One of the most difficult behavior patterns I’ve had to learn has been reacting to something when responding would have been wiser. So many times this is a result of being abused as a child. We carry the hyper-vigilance with us for the rest of our lives. It tends to get us in trouble. We are watchful of people hurting us. We’ve had too much hurt already. We have our antenna out in case we miss something we need for survival, albeit survival in our world doesn’t mean what it once did. As a child growing up in a dysfunctional family survival might have meant avoidance of a physical battering by a parent, watchful of any hurtful remarks or actions by a sibling or even worse, fearful of another family member assaulting us sexually. Once our brain has gotten used to heightened terror it is difficult to turn it off.
Both responding and reacting indicate exerting a reciprocal force. The biggest difference is that responding requires us to utilize wisdom, a thought process prior to the reaction. Reacting is an almost involuntary behavior. Reacting is what children do when they go to battle with other children. “He took my toy, so I hit him.” You can’t expect a child to say, “Please give me the toy back. I have another you can use.” Or maybe as a teenager fighting off a date whose hormones are racing as opposed to being able to tell ahead of time that this is the kind of person we’d be wiser to avoid.

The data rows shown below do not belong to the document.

Lemma lseek_ok fs fd c offset : px_files fs !! fd = Some c -> 0 <= offset ->
  lseek_set fs fd offset =
  (offset, mk_posix (px_files fs) (<[fd := offset]> (px_pos fs)) (px_script fs)).
Proof.
  intros Hc Ho. unfold lseek_set. rewrite Hc. replace (0 <=? offset) with true by lia. done.
Qed.

(** Bytes [offset] to [offset + done] of the store become the first of [data]. *)
Definition store_written (store : swap_store) (fs fs' : posix) (offset : Z) (data : list Z)
    (done : nat) : Prop :=
  forall o, 0 <= o < ss_size store -> store_byte store fs' o =
    if bool_decide (offset <= o < offset + Z.of_nat done)
    then data !! Z.to_nat (o - offset) else store_byte store fs o.

Lemma store_written_step store fs fs1 fs2 offset data n done :
  (n <= length data)%nat ->
  store_written store fs fs1 offset (take n data) n ->
  store_written store fs1 fs2 (offset + Z.of_nat n) (drop n data) done ->
  store_written store fs fs2 offset data (n + done).
Proof.
  intros Hn H1 H2 o Ho. rewrite (H2 o Ho), (H1 o Ho), lookup_drop.
  repeat case_bool_decide; try lia; [f_equal; lia| |done]. by rewrite lookup_take_lt by lia.
Qed.

Lemma store_offset_small store fs offset :
  store_wf store fs -> 0 <= offset <= ss_size store -> u64 offset = offset.
Proof.
  intros [Hsz _ _] Ho. apply u64_small. pose proof segment_pos. unfold is_u64, SWAP_STORE_FILES in *. lia.
Qed.

Lemma store_segs_left store fs offset (segs : nat) :
  store_wf store fs -> 0 <= offset < ss_size store ->
  Z.of_nat SWAP_STORE_FILES <= Z.of_nat segs + offset / SWAP_STORE_SEGMENT -> segs <> 0%nat.
Proof.
  intros [Hsz _ _] Ho Hseg ->. pose proof segment_pos.
  assert (offset / SWAP_STORE_SEGMENT < Z.of_nat SWAP_STORE_FILES)
    by (apply Z.div_lt_upper_bound; lia). lia.
Qed.

(** Only the last error of the file system changes. *)
Definition store_like (store store' : swap_store) : Prop := exists rc, store' = with_fs_error store rc.

Lemma like_refl store : store_like store store.
Proof. exists (ss_fs_error store). by destruct store. Qed.

Lemma like_trans s1 s2 s3 : store_like s1 s2 -> store_like s2 s3 -> store_like s1 s3.
Proof. intros [e1 ->] [e2 ->]. by exists e2. Qed.

Lemma like_wf store store' fs : store_like store store' -> store_wf store fs -> store_wf store' fs.
Proof. by intros [rc ->] []. Qed.

Lemma chunk_out_spec store fs file offset data c :
  px_files fs !! file = Some c -> 0 <= offset -> (Z.to_nat offset + length data <= length c)%nat ->
  exists r store' fs' done, chunk_out store fs file offset data = Some (r, store', fs') /\ store_like store store' /\
    (done <= length data)%nat /\ (r = None -> done = length data) /\ (script_fine (ss_native store) fs -> r = None) /\
    px_files fs' = <[file := splice c (Z.to_nat offset) (take done data)]> (px_files fs) /\ script_left fs fs'.
Proof.
  intros Hc H0 Hl. unfold chunk_out. destruct (ss_native store).
  - destruct (native_out_spec fs file data c offset Hc H0 Hl) as (rc & fs' & dn & -> & H1 & H2 & H3 & H4 & H5). exists (fst (native_failed store rc)), (snd (native_failed store rc)), fs', dn.
    destruct rc as [rc|]; (split_and!; [done|by apply like_refl || by exists rc|done|done| |done|done]); [intros H; by specialize (H3 H)|done].
  - unfold transfer_out. rewrite (lseek_ok _ _ c) by done. rewrite Z.eqb_refl. cbn [negb].
    match goal with |- context [transfer_write _ ?fs1 _ _] => destruct (transfer_write_spec (transfer_fuel fs1) fs1 file data c offset) as (r & fs2 & dn & -> & H1 & H2 & H3 & H4 & H5) end;
      [done|apply lookup_insert_eq|done|done|unfold transfer_fuel; simpl; lia|].
    exists r, store, fs2, dn. split_and!; [done|apply like_refl|done..].
Qed.

Lemma chunk_in_spec store fs file offset size c :
  px_files fs !! file = Some c -> 0 <= offset -> (Z.to_nat offset + size <= length c)%nat ->
  exists r got store' fs', chunk_in store fs file offset size = Some (r, got, store', fs') /\ store_like store store' /\
    (r = None -> got = take size (drop (Z.to_nat offset) c)) /\ (script_fine (ss_native store) fs -> r = None) /\
    px_files fs' = px_files fs /\ script_left fs fs'.
Proof.
  intros Hc H0 Hl. unfold chunk_in. destruct (ss_native store).
  - destruct (native_in_spec (transfer_fuel fs) fs file [] size c offset Hc H0 Hl) as (rc & got & fs' & -> & H1 & H2 & H3 & H4); [unfold transfer_fuel; lia|]. cbn [mbind option_bind].
    exists (fst (native_failed store rc)), got, (snd (native_failed store rc)), fs'.
    destruct rc as [rc|]; (split_and!; [done|by apply like_refl || by exists rc|by intros H; try apply H1|by intros H; specialize (H2 H)|done|done]).
  - unfold transfer_in. rewrite (lseek_ok _ _ c) by done. rewrite Z.eqb_refl. cbn [negb].
    match goal with |- context [transfer_read _ ?fs1 _ _ _] => destruct (transfer_read_spec (transfer_fuel fs1) fs1 file [] size c offset) as (r & got & fs2 & -> & H1 & H2 & H3 & H4) end;
      [done|apply lookup_insert_eq|done|done|unfold transfer_fuel; simpl; lia|].
    exists r, got, store, fs2. split_and!; [done|apply like_refl|done..].
Qed.

Lemma store_write_from_spec segs store fs offset data :
  store_wf store fs -> 0 <= offset -> offset + Z.of_nat (length data) <= ss_size store ->
  Z.of_nat SWAP_STORE_FILES <= Z.of_nat segs + offset / SWAP_STORE_SEGMENT ->
  exists r store' fs' done, store_write_from segs store fs offset data = Some (r, store', fs') /\ store_like store store' /\
    store_wf store fs' /\ (done <= length data)%nat /\ (r = None -> done = length data) /\ (script_fine (ss_native store) fs -> r = None) /\
    store_written store fs fs' offset data done /\ script_left fs fs'.
Proof.
  revert store fs offset data. induction segs as [|segs IH]; intros store fs offset data Hwf H0 Hs Hseg;
    (destruct (decide (data = [])) as [->|Hne];
     [exists None, store, fs, 0%nat; split_and!; try done; [apply like_refl|intros o Ho; case_bool_decide; [lia|done]|apply left_refl]|]);
    assert (Hlen : (0 < length data)%nat) by (by destruct data; [|simpl; lia]).
  { by destruct (store_segs_left store fs offset 0%nat Hwf ltac:(lia)). }
  destruct (store_chunk_spec store offset (Z.of_nat (length data)) H0 ltac:(lia) Hs) as (Hm & Hm1 & Hm2 & Hnext).
  set (m := store_chunk offset (Z.of_nat (length data))) in *. set (n := Z.to_nat m).
  pose proof segment_pos. pose proof (Z.mod_pos_bound offset SWAP_STORE_SEGMENT ltac:(lia)) as Hmod.
  destruct (sw_file _ _ Hwf _ (segment_of store offset ltac:(lia))) as (c & Hc & Hlc).
  change (segment_fd store (offset / SWAP_STORE_SEGMENT)) with (store_fd store offset) in Hc.
  assert (Hunf : store_write_from (S segs) store fs offset data =
    (r ← chunk_out store fs (store_fd store offset) (HEADER_SIZE + offset mod SWAP_STORE_SEGMENT) (take n data);
     match r with
     | (Some e, store, fs) => Some (Some e, store, fs)
     | (None, store, fs) => store_write_from segs store fs (u64 (offset + Z.of_nat n)) (drop n data)
     end)) by (by destruct data).
  rewrite Hunf. clear Hunf.
  destruct (chunk_out_spec store fs (store_fd store offset) (HEADER_SIZE + offset mod SWAP_STORE_SEGMENT) (take n data) c)
    as (r & store1 & fs2 & dn & Hrun & Hlike & Hdn & Hr & Hfine & Hfs & Hsc);
    [done|unfold HEADER_SIZE; lia|unfold HEADER_SIZE in *; rewrite length_take; lia|].
  rewrite Hrun. cbn [mbind option_bind]. rewrite length_take in Hdn, Hr.
  destruct (store_write_segment store fs fs2 offset m c (take dn (take n data))) as [Hwf2 Hb];
    [done|lia|rewrite !length_take; lia|done|done|done|exact Hfs|].
  rewrite take_take, length_take in Hb. replace (dn `min` n)%nat with dn in Hb by lia.
  replace (dn `min` length data)%nat with dn in Hb by lia. destruct r as [e|].
  { exists (Some e), store1, fs2, dn. split_and!; try done; [lia|]. intros o Ho. rewrite (Hb o Ho).
    case_bool_decide; [|done]. by rewrite lookup_take_lt by lia. }
  specialize (Hr eq_refl). assert (dn = n) as -> by lia.
  rewrite (store_offset_small store fs2) by (done || lia).
  destruct Hlike as [rc ->]. destruct (decide (m < Z.of_nat (length data))) as [Hlt|Hge].
  - destruct (IH (with_fs_error store rc) fs2 (offset + Z.of_nat n) (drop n data)) as (r & store2 & fs' & d2 & Hrun2 & Hl2 & Hwf' & Hd2 & Hr2 & Hf2 & Hw & Hs2).
    1: apply (like_wf store); [by exists rc|done].
    1-2: rewrite ?length_drop; simpl; lia.
    1: replace (offset + Z.of_nat n) with (offset + m) by lia; rewrite (Hnext Hlt); lia.
    rewrite length_drop in *. exists r, store2, fs', (n + d2)%nat.
    split_and!; [done|apply (like_trans store (with_fs_error store rc)); [by exists rc|done]|by destruct Hwf'|lia|intros E; rewrite Hr2 by done; lia|intros H1; apply Hf2; by apply (left_fine _ fs)| |by apply (left_trans fs fs2)].
    by eapply store_written_step; [lia| |].
  - rewrite drop_ge by lia. exists None, (with_fs_error store rc), fs2, n. split_and!; [by destruct segs|by exists rc|done|lia|lia|done| |done].
    intros o Ho. rewrite (Hb o Ho). case_bool_decide; [|done]. by rewrite lookup_take_lt by lia.
Qed.

Lemma store_read_from_spec segs store fs offset acc size :
  store_wf store fs -> 0 <= offset -> offset + Z.of_nat size <= ss_size store ->
  Z.of_nat SWAP_STORE_FILES <= Z.of_nat segs + offset / SWAP_STORE_SEGMENT ->
  exists r got store' fs', store_read_from segs store fs offset acc size = Some (r, got, store', fs') /\ store_like store store' /\
    px_files fs' = px_files fs /\ (script_fine (ss_native store) fs -> r = None) /\ script_left fs fs' /\
    (r = None -> exists data, got = acc ++ data /\ length data = size /\
       forall j, (j < size)%nat -> data !! j = store_byte store fs (offset + Z.of_nat j)).
Proof.
  revert store fs offset acc size. induction segs as [|segs IH]; intros store fs offset acc size Hwf H0 Hs Hseg;
    (destruct (decide (size = 0%nat)) as [->|Hne];
     [exists None, acc, store, fs; split_and!; try done; [apply like_refl|apply left_refl|]; intros _; exists []; split_and!; try done;
      [by rewrite app_nil_r|lia]|]).
  { by destruct (store_segs_left store fs offset 0%nat Hwf ltac:(lia)). }
  destruct (store_chunk_spec store offset (Z.of_nat size) H0 ltac:(lia) Hs) as (Hm & Hm1 & Hm2 & Hnext).
  set (m := store_chunk offset (Z.of_nat size)) in *. set (n := Z.to_nat m).
  pose proof segment_pos. pose proof (Z.mod_pos_bound offset SWAP_STORE_SEGMENT ltac:(lia)) as Hmod.
  destruct (sw_file _ _ Hwf _ (segment_of store offset ltac:(lia))) as (c & Hc & Hlc).
  change (segment_fd store (offset / SWAP_STORE_SEGMENT)) with (store_fd store offset) in Hc.
  assert (Hunf : store_read_from (S segs) store fs offset acc size =
    (r ← chunk_in store fs (store_fd store offset) (HEADER_SIZE + offset mod SWAP_STORE_SEGMENT) n;
     match r with
     | (Some e, got, store, fs) => Some (Some e, acc ++ got, store, fs)
     | (None, got, store, fs) =>
         store_read_from segs store fs (u64 (offset + Z.of_nat n)) (acc ++ got) (size - n)
     end)) by (by destruct size).
  rewrite Hunf. clear Hunf.
  destruct (chunk_in_spec store fs (store_fd store offset) (HEADER_SIZE + offset mod SWAP_STORE_SEGMENT) n c)
    as (r & got & store1 & fs2 & Hrun & Hlike & Hr & Hfine & Hfs & Hsc); [done|unfold HEADER_SIZE; lia|unfold HEADER_SIZE in *; lia|].
  rewrite Hrun. cbn [mbind option_bind]. destruct r as [e|].
  { exists (Some e), (acc ++ got), store1, fs2. by split_and!. }
  specialize (Hr eq_refl).
  assert (Hgl : length got = n) by (rewrite Hr, length_take, length_drop; unfold HEADER_SIZE in *; lia).
  assert (Hgb : forall j, (j < n)%nat -> got !! j = store_byte store fs (offset + Z.of_nat j)).
  { intros j Hj. destruct (chunk_byte offset m (offset + Z.of_nat j)) as [Hd Hmo]; [lia..|].
    unfold store_byte, store_fd. rewrite Hd. fold (store_fd store offset). rewrite Hc. cbn [mbind option_bind].
    rewrite Hr, lookup_take_lt, lookup_drop, Hmo by lia. f_equal. unfold HEADER_SIZE. lia. }
  assert (Hwf2 : store_wf store fs2).
  { destruct Hwf as [? Hf ?]. constructor; [done| |done]. intros i Hi. rewrite Hfs. by apply Hf. }
  rewrite (store_offset_small store fs2) by (done || lia).
  destruct Hlike as [rc ->]. destruct (decide (m < Z.of_nat size)) as [Hlt|Hge].
  - destruct (IH (with_fs_error store rc) fs2 (offset + Z.of_nat n) (acc ++ got) (size - n)%nat)
      as (r & got2 & store2 & fs' & Hrun2 & Hl2 & Hfs' & Hf2 & Hs2 & Hr2).
    1: apply (like_wf store); [by exists rc|done].
    1-2: simpl; lia.
    1: replace (offset + Z.of_nat n) with (offset + m) by lia; rewrite (Hnext Hlt); lia.
    exists r, got2, store2, fs'. split_and!; [done|apply (like_trans store (with_fs_error store rc)); [by exists rc|done]|congruence|intros H1; apply Hf2; by apply (left_fine _ fs)|by apply (left_trans fs fs2)|]. intros E.
    destruct (Hr2 E) as (d & Hgot & Hd & Hdb). exists (got ++ d).
    split_and!; [by rewrite app_assoc|rewrite length_app; lia|]. intros j Hj.
    destruct (decide (j < n)%nat); [rewrite lookup_app_l by lia; by apply Hgb|].
    rewrite lookup_app_r by lia. rewrite Hdb by lia. unfold store_byte. rewrite Hfs.
    by replace (offset + Z.of_nat n + Z.of_nat (j - length got)) with (offset + Z.of_nat j) by lia.
  - replace (size - n)%nat with 0%nat by lia. exists None, (acc ++ got), (with_fs_error store rc), fs2.
    split_and!; [by destruct segs|by exists rc|done|done|done|]. intros _. exists got. split_and!; [done|lia|].
    intros j Hj. apply Hgb. lia.
Qed.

So here we are adults. We think we’ve either done a good job on recovery or are now capable of making wiser decisions especially in the area of choice such as choosing a career, choosing a mate, choosing a life style and choosing friends. But have we? If we find out we just lost our job, our original response might be to react by cursing out our boss, sobbing fitfully onto the shoulder of a friend, getting angry and dealing with the anger by heading for a bar. How difficult it would be to sit down and decide whether losing this job may be the best thing that’s happened to us. We didn’t like it anyway and it was time to find another that we did like. We were so underpaid for our skills that it was almost degrading. We’ve wanted to go back to college anyway and maybe this will motivate us to find a way to make this happen.
How much healthier life is when we utilize wisdom before our response. Making good judgments at a time when life swerves into a right hand turn and we were planning a left hand turn is a difficult behavior to add to our repertoire of skills. But it is not impossible. Counting to 100 calms you down and helps you to be objective about your difficulty. Decisions that pop up almost without any volition that make you want to react in a way that is going to bring you more trouble isn’t good. Tell yourself, you will wait till the next day and then look at the problem and see if the response is different. Remember that reacting (or over-reacting) tends to look immature to others including the recipient. Responding, after thinking it over, is, on the hand, mature behavior and in the long run will serve you better.
Remember that a lot of scenarios that encourage anger has its roots in fear. Much of it creates insecurity and we can fix that problem with positive affirmations. Good luck!